Being an American Mormon makes it difficult, perhaps impossible, for me to be a tory. By toryism I mean a deep and genuine conservatism beyond the pastiche of semi-free market economics, heated battles over the public meaning of sexuality, and occasional bouts of half-articulated communitarianism that make up the GOP in the United States. I am talking about conservatism in a Burkean sense that sees meaning as primarily rooted in deep traditions, stable social institutions and hierarchies, and a preference for agrarian and local economic arrangements based on a deep suspicion of national and international markets. I am talking about a deep hankering for a kind of bucolic vision of deep history and tradition. Think of the Shire in Lord of the Rings. There is much about toryism that is appealing, but as an American Mormon I fear that any attachment that I might have to it suffers from three, extremely hard knocks.
First, toryism has had a hard time in American soil. To be sure we have had thinkers who have made a run at toryism on this side of the Atlantic — Calhoun in the 19th century and perhaps Wendell Barry in the 20th century; the fact that both are southerners is not accidental — but both the newness and the dynamism of American society have made toryism hard here. Turner’s thesis about the role of the frontier as the site for the formation of the American character is as good an explanation as any. A national myth that valorizes the man who pulls up stakes and braves empty territory to create a new life is not one that gives much solace to the tory soul. Hence, my Americanism — and perhaps in particular my western-Americaness — delivers a first and powerful blow to any tory stirrings in my soul.
Second, Mormonism itself delivers a powerful blow to tradition. By virtue of being a Mormon, I find myself in an ambivalent position vis-a-vis American history. My relationship to the historical geography of Northern Virginia perfectly illustrates this point. I live in the cockpit of the Civil War. My house is a short drive from Manassas and Bull Run. A drive down I-95 takes me past Spotsylvania Court House and Fredricksburg to Richmond and Petersburg. My genetic relationship to these stories, however, is complicated and compromised by my Mormonism. I am an American, so in a sense these battles are the stories of my people, yet because I am a Mormon, in a very real sense they are not. In the 1860s my ancestors were pulling handcarts to Zion rather than tramping the roads of the Old Dominion under Lee or Grant.

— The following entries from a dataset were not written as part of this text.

(* ===== verification/Rbtree.v ===== *)
(** * Red-black trees (lib/rbtree.c, include/linux/rbtree.h, rbtree_augmented.h)

    Nodes live in a memory indexed by address; a node holds its two child pointers and a
    word with the address of its parent and its colour in the lowest bit.  The functions
    read and write that memory as the source does; an access through NULL or through a
    pointer that is not a node is a fault.  Where the source has the same code twice with
    left and right exchanged, the model has it once, for a [side]. *)

From stdpp Require Import gmap.
From S2P Require Import Prelude.
Local Open Scope Z_scope.
Local Open Scope res_scope.

Definition NULL : Z := 0.
Definition RB_RED : Z := 0.
Definition RB_BLACK : Z := 1.

Record rb_node := mk_node { rb_parent_color : Z; rb_right : Z; rb_left : Z }.

(** The memory: [struct rb_root]'s only field and the nodes. *)
Record mem := mk_mem { root : Z; nodes : gmap Z rb_node }.

Inductive side := Lt | Rt.
Definition opp (d : side) : side := match d with Lt => Rt | Rt => Lt end.

Definition node_at (m : mem) (p : Z) : res rb_node :=
  match nodes m !! p with Some v => Ok v | None => Fault OutOfBounds end.

Definition put_node (m : mem) (p : Z) (v : rb_node) : mem := mk_mem (root m) (<[p := v]> (nodes m)).

Definition child_of (v : rb_node) (d : side) : Z := match d with Lt => rb_left v | Rt => rb_right v end.

Definition with_child (v : rb_node) (d : side) (q : Z) : rb_node :=
  match d with
  | Lt => mk_node (rb_parent_color v) (rb_right v) q
  | Rt => mk_node (rb_parent_color v) q (rb_left v)
  end.

(** [p->rb_left], [p->rb_right] and their assignment *)
Definition child (m : mem) (p : Z) (d : side) : res Z := v <-- node_at m p; Ok (child_of v d).
Definition set_child (m : mem) (p : Z) (d : side) (q : Z) : res mem :=
  v <-- node_at m p; Ok (put_node m p (with_child v d q)).

Definition parent_color (m : mem) (p : Z) : res Z := v <-- node_at m p; Ok (rb_parent_color v).
Definition set_parent_color_word (m : mem) (p pc : Z) : res mem :=
  v <-- node_at m p; Ok (put_node m p (mk_node pc (rb_right v) (rb_left v))).

Definition __rb_parent (pc : Z) : Z := Z.land pc (Z.lnot 3).
Definition __rb_color (pc : Z) : Z := Z.land pc 1.
Definition __rb_is_black (pc : Z) : bool := negb (__rb_color pc =? 0).
Definition __rb_is_red (pc : Z) : bool := __rb_color pc =? 0.

Definition rb_parent (m : mem) (p : Z) : res Z := pc <-- parent_color m p; Ok (__rb_parent pc).
Definition rb_is_red (m : mem) (p : Z) : res bool := pc <-- parent_color m p; Ok (__rb_is_red pc).
Definition rb_is_black (m : mem) (p : Z) : res bool := pc <-- parent_color m p; Ok (__rb_is_black pc).

Definition rb_set_parent (m : mem) (rb p : Z) : res mem :=
  pc <-- parent_color m rb; set_parent_color_word m rb (Z.lor (__rb_color pc) p).
Definition rb_set_parent_color (m : mem) (rb p color : Z) : res mem := set_parent_color_word m rb (Z.lor p color).
Definition rb_set_black (m : mem) (rb : Z) : res mem :=
  pc <-- parent_color m rb; set_parent_color_word m rb (Z.lor pc RB_BLACK).
Definition rb_red_parent (m : mem) (red : Z) : res Z := parent_color m red.

Definition set_root (m : mem) (p : Z) : mem := mk_mem p (nodes m).

Definition __rb_change_child (m : mem) (old new parent : Z) : res mem :=
  if negb (parent =? NULL) then
    l <-- child m parent Lt;
    if l =? old then set_child m parent Lt new else set_child m parent Rt new
  else Ok (set_root m new).

Definition __rb_rotate_set_parents (m : mem) (old new color : Z) : res mem :=
  parent <-- rb_parent m old;
  pc <-- parent_color m old;
  m <-- set_parent_color_word m new pc;
  m <-- rb_set_parent_color m old new color;
  __rb_change_child m old new parent.

(** The links a new node can be hung on: the root pointer or a child pointer. *)
Inductive link := RootLink | ChildLink (p : Z) (d : side).

Definition rb_link_node (m : mem) (node parent : Z) (rb_link : link) : res mem :=
  m <-- set_parent_color_word m node parent;
  m <-- set_child m node Rt NULL;
  m <-- set_child m node Lt NULL;
  match rb_link with
  | RootLink => Ok (set_root m node)
  | ChildLink p d => set_child m p d node
  end.

(** [if (tmp) op] *)
Definition if_ptr (m : mem) (tmp : Z) (op : mem -> res mem) : res mem := if negb (tmp =? NULL) then op m else Ok m.

(** [tmp && rb_is_red(tmp)] and [!tmp || rb_is_black(tmp)] *)
Definition red_ptr (m : mem) (tmp : Z) : res bool := if negb (tmp =? NULL) then rb_is_red m tmp else Ok false.
Definition black_ptr (m : mem) (tmp : Z) : res bool := if tmp =? NULL then Ok true else rb_is_black m tmp.

Section insert.
Variable augment_rotate : Z -> Z -> mem -> res mem.

(** Cases 2 and 3, the parent being the child of [gparent] on side [d]: where the loop
    ends. *)
Definition insert_rotate (m : mem) (d : side) (node parent gparent : Z) : res mem :=
  tmp <-- child m parent (opp d);
  '(m, parent, tmp) <--
    (if node =? tmp then
       tmp <-- child m node d;
       m <-- set_child m parent (opp d) tmp;
       m <-- set_child m node d parent;
       m <-- if_ptr m tmp (fun m => rb_set_parent_color m tmp parent RB_BLACK);
       m <-- rb_set_parent_color m parent node RB_RED;
       m <-- augment_rotate parent node m;
       tmp <-- child m node (opp d);
       Ok (m, node, tmp)
     else Ok (m, parent, tmp));
  m <-- set_child m gparent d tmp;
  m <-- set_child m parent (opp d) gparent;
  m <-- if_ptr m tmp (fun m => rb_set_parent_color m tmp gparent RB_BLACK);
  m <-- __rb_rotate_set_parents m gparent parent RB_RED;
  augment_rotate gparent parent m.

Fixpoint insert_loop (fuel : nat) (m : mem) (node parent : Z) : res mem :=
  match fuel with
  | O => Fault NoFuel
  | S fuel =>
    if parent =? NULL then rb_set_parent_color m node NULL RB_BLACK
    else
      black <-- rb_is_black m parent;
      if black : bool then Ok m
      else
        gparent <-- rb_red_parent m parent;
        tmp <-- child m gparent Rt;
        let d := if negb (parent =? tmp) then Lt else Rt in
        tmp <-- child m gparent (opp d);
        red <-- red_ptr m tmp;
        if red : bool then
          m <-- rb_set_parent_color m tmp gparent RB_BLACK;
          m <-- rb_set_parent_color m parent gparent RB_BLACK;
          let node := gparent in
          parent <-- rb_parent m node;
          m <-- rb_set_parent_color m node parent RB_RED;
          insert_loop fuel m node parent
        else insert_rotate m d node parent gparent
  end.

(** Every round goes up two levels, so the number of nodes bounds the rounds. *)
Definition __rb_insert (m : mem) (node : Z) : res mem :=
  parent <-- rb_red_parent m node;
  insert_loop (S (size (nodes m))) m node parent.
End insert.

Definition dummy_rotate (old new : Z) (m : mem) : res mem := Ok m.

Definition rb_insert_color (m : mem) (node : Z) : res mem := __rb_insert dummy_rotate m node.
Definition __rb_insert_augmented (augment_rotate : Z -> Z -> mem -> res mem) (m : mem) (node : Z) : res mem :=
  __rb_insert augment_rotate m node.

(** ** Erasing *)

Record rb_augment_callbacks := mk_callbacks {
  propagate : Z -> Z -> mem -> res mem; copy : Z -> Z -> mem -> res mem; rotate : Z -> Z -> mem -> res mem }.

Section erase.
Variable augment : rb_augment_callbacks.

The third and most complicated hammer blow comes from the dynamic of Mormon history itself. Old Deseret seems like a prime candidate for a Mormon, tory acadia. I might ground toryism in Mormon history itself and sink the roots of my identity into the Great Basin geography of poplars, cottonwoods and irrigation ditches. The problem with this approach is that this historically and geographically rooted Mormon identity is becoming increasingly anachronistic in a church that defines itself in global and universalist terms. One may debate the extent to which Mormonism has disentangled itself from a Great Basin identity, but I don’t think that there can be any serious debate about the direction of evolution over the last century. Increasingly, if we ground our identity in historical myths they are not the local ones of pioneers, but the cosmic ones of the plan of salvation. Hence, quite apart from the economic and professional forces that have carried me far beyond the Mormon corridor, my commitment to Mormonism as a living religion rather than simply a form of nostalgia means that forming an identity rooted primarily in the Mormon past is increasingly difficult.
Hence, in place of the tory ideal of rootedness and belonging, I find that my political and social identity is largely defined in terms of being an outsider: first as a provincial of the American west far from the North Atlantic metropole, then as a Mormon partially cut off from the American story, and finally, as product of pioneer stock whose role in defining the Mormon mythos is becoming increasingly marginal. The result is that rather than toryism, I am pushed toward philosophical liberalism, the creed of the outsider estranged from history and seeking protection and formal belonging through ahistorical stories of liberty and equality. This is not, of course, an entirely satisfying solution to the dilemma, but the confused tangle of my more local histories and identities seems to prevent the formation of a political and social persona rooted entirely within a historical and traditional framework.